筆者按:「コロッケを 喰わすや上海 拉麺屋」

”中国鉄道貰い食いの旅”1

  処で話は全く変わって寄り道に入ってしまうが、「拉麺」は新しい麺文化で在る。公元前七千年頃{今から九千年ほどの昔}、地中海沿いの小アジアで栽培が始まった小麦はシルクロードを経て中国に伝えられ、麺文化を生んだ。其の麺文化が今度は逆に絲調之路を下って維吾爾族やカザフ族、キルギス族、タジク族、トルクメニスタンやウズベキスタンなどの中央アジアでは「ラグマン」等と呼ばれる麺が常食と為り、ヨーロッパにもスパゲッテイーやパスタ等として伝えられた。
  東シナ海を渡って日本には遣唐使によって「うどん」、「蕎麦」や「素麺」等として伝わった。朝鮮半島では「カルククス」や「ネンション」と云う麺が食われている。当然、インドシナ半島や東南アジアの島々にも伝わった。世界各地で食べられている食文化である。

ー世界に広がる麺文化ー

  筆者は、中国の湖北省黄石市という武漢からバスで二三時間の街に恋人を持つ???。彼女の名は易霞というが、筆者が勝手に恋人??と思って居るだけで在る。否、此も一概にそうとは言い難い。と言うのは"美女に惚れっぽい”のが筆者の好い処で、"厭きっぽい”のも筆者の得手とする処で在るからである。要するに、"執着が無い、拘りが無い”のが好い処で在り、"忘れて仕舞うのが早い”のが筆者の長所である。女房に言わせると、"AB型だから・・・”と為る。何故AB型が厭きっぽいのか判らないが、A型の女房の「一事に対する執着度」に比べると確かに拘りが薄い。黄石市の恋人?の話が何故、血液型に発展するのか??此も筆者の「気の変わりよう」の早さを表す証明かも知れない。
  易霞女史とは仕事で知り合い、今も仕事の関係で在るが長い付き合いで彼此、十年を越す。彼女の方が、筆者を恋の対象という目で見ず、只の男否、男とも見ていない事、其処等辺に転がっている石の如く捉えて居る事が筆者にとって彼女が、"唯一、気が変わらない恋の対象”で在る理由かも知れない。

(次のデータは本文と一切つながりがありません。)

(** The tasks that read files are the only ones that can fail. *)
Lemma handle_timer_effect e a d : app_inv a -> drives d (slave a) ->
  match handle_timer e a with
  | Ret a' => exists d', timer_effect a d a' d'
  | _ => env_ok e = false
  end.
Proof.
  intros [Hw Hb] Hd. unfold handle_timer.
  destruct (timer_wdt_ok a d Hw Hd) as (a1 & d1 & -> & Hd1 & Eb1 & Hs1 & Hstep).
  cbn [mbind outcome_bind].
  destruct (timer_thr_aside a1) as (Es2 & Eb2 & Ew2 & Hs2). set (a2 := timer_thr a1) in *.
  unfold env_ok. pose proof (timer_fan_ok e a2) as Hfan.
  destruct (timer_fan e a2) as [a3| |] eqn:E3; cbn [mbind outcome_bind];
    [clear Hfan|destruct (temp_ok _); [by destruct Hfan|done]..].
  destruct (timer_fan_aside e a2 a3 E3) as (Es3 & Eb3 & Ew3 & Hs3).
  destruct (timer_batt_ok e a3 d1) as (a4 & d4 & -> & Hd4 & Hq4 & Hb4 & Ew4 & Hs4 & Hk4);
    [congruence|congruence|]. cbn [mbind outcome_bind].
  destruct (timer_slave_trx_ok a4 d4 Hd4) as (Hd5 & Eb5 & Ew5 & Hs5).
  set (a5 := timer_slave_trx a4) in *. pose proof (timer_wlan_ok e a5) as Hwlan.
  destruct (timer_wlan e a5) as [a6| |] eqn:E6;
    [clear Hwlan|destruct (wireless_ok _); [by destruct Hwlan|by rewrite andb_false_r]..].
  destruct (timer_wlan_aside e a5 a6 E6) as (Es6 & Eb6 & Ew6 & Hs6).
  exists d4. split; [by rewrite Es6|].
  assert (timer_cx_wdt (cx a6) = timer_cx_wdt (cx a1)) as Ew by congruence.
  unfold app_inv. rewrite Eb6, Eb5, Ew. split; [split; [lia|done]|].
  split; [intros Hk; apply Hk4; congruence|].
  split; [eauto 8 using settled_trans|].
  pose proof (Hq4 Firmware.OCR1B eq_refl) as Hled. apply still_quiet in Hq4.
  destruct Hstep as [(Hle & Hz & Hst & Hl1)|(E & Hlt & ->)].
  - split; [left; by eauto using quiet_stopped|congruence].
  - split; [right; by splits|done].
Qed.

Lemma handle_timer_ok e a d :
  app_inv a -> env_ok e = true -> drives d (slave a) ->
  exists a' d', handle_timer e a = Ret a' /\ timer_effect a d a' d'.
Proof.
  intros Hi He Hd. pose proof (handle_timer_effect e a d Hi Hd) as Ht.
  destruct (handle_timer e a) as [a'| |]; [|congruence..]. destruct Ht as [d' Ht]. by exists a', d'.
Qed.

(** *** Handlers in any order

    The dispatcher and the two receiving threads run handlers one at a time
    on the state; [handled] is one such run. *)
Inductive handled :=
| HandledJs (js : js_data_t)
| HandledTimer (e : environment)
| HandledUdp (buffer : list Z)
| HandledWs (id : Z) (text : list Z).

Definition handle (h : handled) (ag : main_app P * WsServer.ws_server) :
    outcome (main_app P * WsServer.ws_server) :=
  let '(a, g) := ag in
  match h with
  | HandledJs js => a ← handle_js js a; Ret (a, g)
  | HandledTimer e => a ← handle_timer e a; Ret (a, g)
  | HandledUdp buffer => a ← handle_udp buffer a; Ret (a, g)
  | HandledWs id text => handle_ws id text a g
  end.

Fixpoint handle_all (hs : list handled) (ag : main_app P * WsServer.ws_server) :
    outcome (main_app P * WsServer.ws_server) :=
  match hs with
  | [] => Ret ag
  | h :: hs' => ag ← handle h ag; handle_all hs' ag
  end.

Definition is_js (h : handled) : bool := match h with HandledJs _ => true | _ => false end.
Definition is_timer (h : handled) : bool := match h with HandledTimer _ => true | _ => false end.
Definition timers_in (hs : list handled) : nat := length (filter (fun h => is_timer h = true) hs).

(** The command lines with defined behaviour: a number follows [led], two
    numbers that fit follow [js]. *)
Definition led_ok (ss : istream) : bool := bool_decide (is_Some (extract_unsigned ss).1).

Definition cmd_ok (text : list Z) : bool :=
  let '(cmd, ss) := extract_word (stringstream text) in
  if decide (cmd = str "led") then led_ok ss else true.

Definition udp_ok (buffer : list Z) : bool :=
  match to_char <$> head buffer with
  | None => false
  | Some c =>
      if (c <? 48) || (57 <? c)
      then match cstring buffer with Some text => cmd_ok text | None => false end
      else bool_decide (is_Some (parse_js buffer))
  end.

Definition js_ok (ss : istream) : bool :=
  let '(l, ss) := extract_int ss in
  let '(r, ss) := extract_int ss in
  bool_decide (is_Some (l ≫= times5)) && bool_decide (is_Some (r ≫= times5)).

Definition ws_ok (text : list Z) : bool :=
  let '(cmd, ss) := extract_word (stringstream text) in
  if decide (cmd = str "stats") then true
  else if decide (cmd = str "js") then js_ok ss
  else if decide (cmd = str "led") then led_ok ss else true.

(** Everything but a joystick position, and with defined behaviour. *)
Definition idle_ok (h : handled) : bool :=
  match h with
  | HandledJs _ => false
  | HandledTimer e => env_ok e
  | HandledUdp buffer => udp_ok buffer
  | HandledWs _ text => ws_ok text
  end.

(** The duty an LED command asks for. *)
Definition led_duty (ss : istream) : Z := u8 (u32 (default 0 (extract_unsigned ss).1 * 255) / 100).
Lemma datagram_implements bytes v p d :
  implements_with v p d -> admissible (Datagram bytes) v = true ->
  exists p' d', exec_event (Datagram bytes) p = Ret p' /\
    implements_with (vehicle_event (Datagram bytes) v) p' d'.
Proof.
  intros Hi [Hok Hm]%andb_true_iff. cbn [exec_event vehicle_event]. unfold run_udp.
  rewrite (imp_inbox _ _ _ Hi). fold (received_buffer bytes v).
  set (buffer := received_buffer bytes v) in *.
  destruct (handle_udp_ok buffer (app p) d Hok (imp_drives _ _ _ Hi)) as (a' & d' & -> & Hme).
  cbn [mbind outcome_bind]. eexists _, d'. split; [reflexivity|].
  apply (demand_implements _ _ _ _ (Program (app p) (sessions p) buffer) d); [|done|done].
  destruct Hi as [Hd Hs Hinv Hdr Hid Hqu Hin Hmt Hpe]. split; try done. by destruct Hs.
Qed.

Lemma ws_implements id text v p d :
  implements_with v p d -> admissible (WsText id text) v = true ->
  exists p' d', exec_event (WsText id text) p = Ret p' /\
    implements_with (vehicle_event (WsText id text) v) p' d'.
Proof.
  intros Hi [[Hok Hst]%andb_true_iff Hm]%andb_true_iff. cbn [exec_event vehicle_event].
  destruct (handle_ws_ok id text (app p) (sessions p) d Hok) as (a' & g' & d' & -> & Hme).
  - intros E. apply (imp_metered _ _ _ Hi). by rewrite E in Hst.
  - apply Hi.
  - cbn [mbind outcome_bind]. eexists _, d'. split; [reflexivity|].
    by apply (demand_implements _ _ _ _ p d).
Qed.

Lemma js_implements js q e v p d :
  implements_with v p d -> pending v = JS js :: q ->
  exists p' d', exec_event (Dispatch e) p = Ret p' /\
    implements_with (vehicle_event (Dispatch e) v) p' d'.
Proof.
  intros [Hd Hs Hinv Hdr Hid Hqu Hin Hme Hpe] Eq. cbn [exec_event vehicle_event]. unfold run.
  rewrite Eq in *. rewrite Hqu. cbn [forallb] in Hpe. apply andb_true_iff in Hpe as [Hm Hpe].
  apply andb_true_iff in Hm as [Hl Hr]. unfold stick_ok in Hl, Hr.
  destruct (handle_js_ok js (set_queue q (app p)) d)
    as (a' & d' & -> & Hd' & H2b & H0b & H0a & H1a & Hk & Ec & Eb & (Ef & Et & Eq') & _);
    [lia|lia|done|done|].
  cbn [mbind outcome_bind]. eexists _, d'. split; [reflexivity|].
  destruct (stick_max (left_y js)) as [L1 L2], (stick_max (right_y js)) as [R1 R2].
  split; cbn [app rcv_raw_buffer]; unfold app_inv, default_drive; rewrite ?Eb, ?Ec, ?Ef, ?Et, ?Eq'; try done.
  - split; cbn [vehicle_message left_speed right_speed light vehicle_queue]; try congruence.
    rewrite Hk; [apply Hs|done|]. unfold motor_regs. rewrite !elem_of_cons, elem_of_nil.
    intuition discriminate.
  - split; [simpl; lia|apply Hinv].
Qed.

Lemma stopped_shows v d : stopped d -> left_speed v = 0 -> right_speed v = 0 ->
  Firmware.rget Firmware.OCR1B d = light v -> shows v d.
Proof.
  intros Hq El Er Hl. unfold stopped, motor_regs in Hq.
  repeat (apply Forall_cons in Hq as [?E Hq]). split; rewrite ?El, ?Er; done.
Qed.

  彼女は美人である。背は百七十厘、スラッと真っ直ぐな脚足で上海のファッションストリート南京東路を闊歩する姿は正に、現代の西施で在ると思う。彼女の徒名を「西子」と筆者は名付けた。「西子」は中国では「西施」を指す。易霞女史は上海の街が好く似合う。やはり、現代版西子で在ろうか。
  筆者は中国に行く理由を作っては易霞女史"西子”と逢瀬を楽しむ???。国際的な遠距離恋愛??である。恋故に、西施に国の滅亡迄をも捧げた呉王夫差にも"負けない恋心で在る”と筆者は思う。只、惜しむらくは筆者が古稀を越えた老人で、西子は四十歳代の女の盛り真っ直中であるという点である。許されざる恋で在ろうか。当たり前の事は間違い無い。
河原で洗濯する女の太股を見て雲から落っこちて、腰を抜かした久米の仙人の様に、年寄りの腰抜かしに陥るのが、「落ち」で在ろう。

  易霞との逢瀬を楽しんで黄石から帰国する際には、上海に一泊して日本の中部国際空港行きの飛行機に乗るのが常で在る。上海では老舗の古書舗に寄って拓本や美術書、現代中国語に翻訳された古典等を手に入れて、重い鞄を抱かえて定宿王宝和大酒店の在る南京東路駅から地下鉄と磁気浮車{リニアモーター}を乗り継いで上海浦東国際飛機場から帰って来る。此の上海に於ける古書買い出しツアーを筆者は「白文先生文籍漁りの旅」と題して大唐彷徨い旅行を楽しむのである。


  面白い事に今度は、日本から海を越えて拉麺文化という新しい麺文化が中国に伝わり、「インスタント拉麺」として或いは、「拉麺」という看板を引っ提げて上海の老舗街に列ぶ。上海の老舗街の或る拉麺店ではコロッケも売られ、若者の間にちょっとしたコロッケブームが起きていると云う。麺文化を研究すると面白いかも知れない。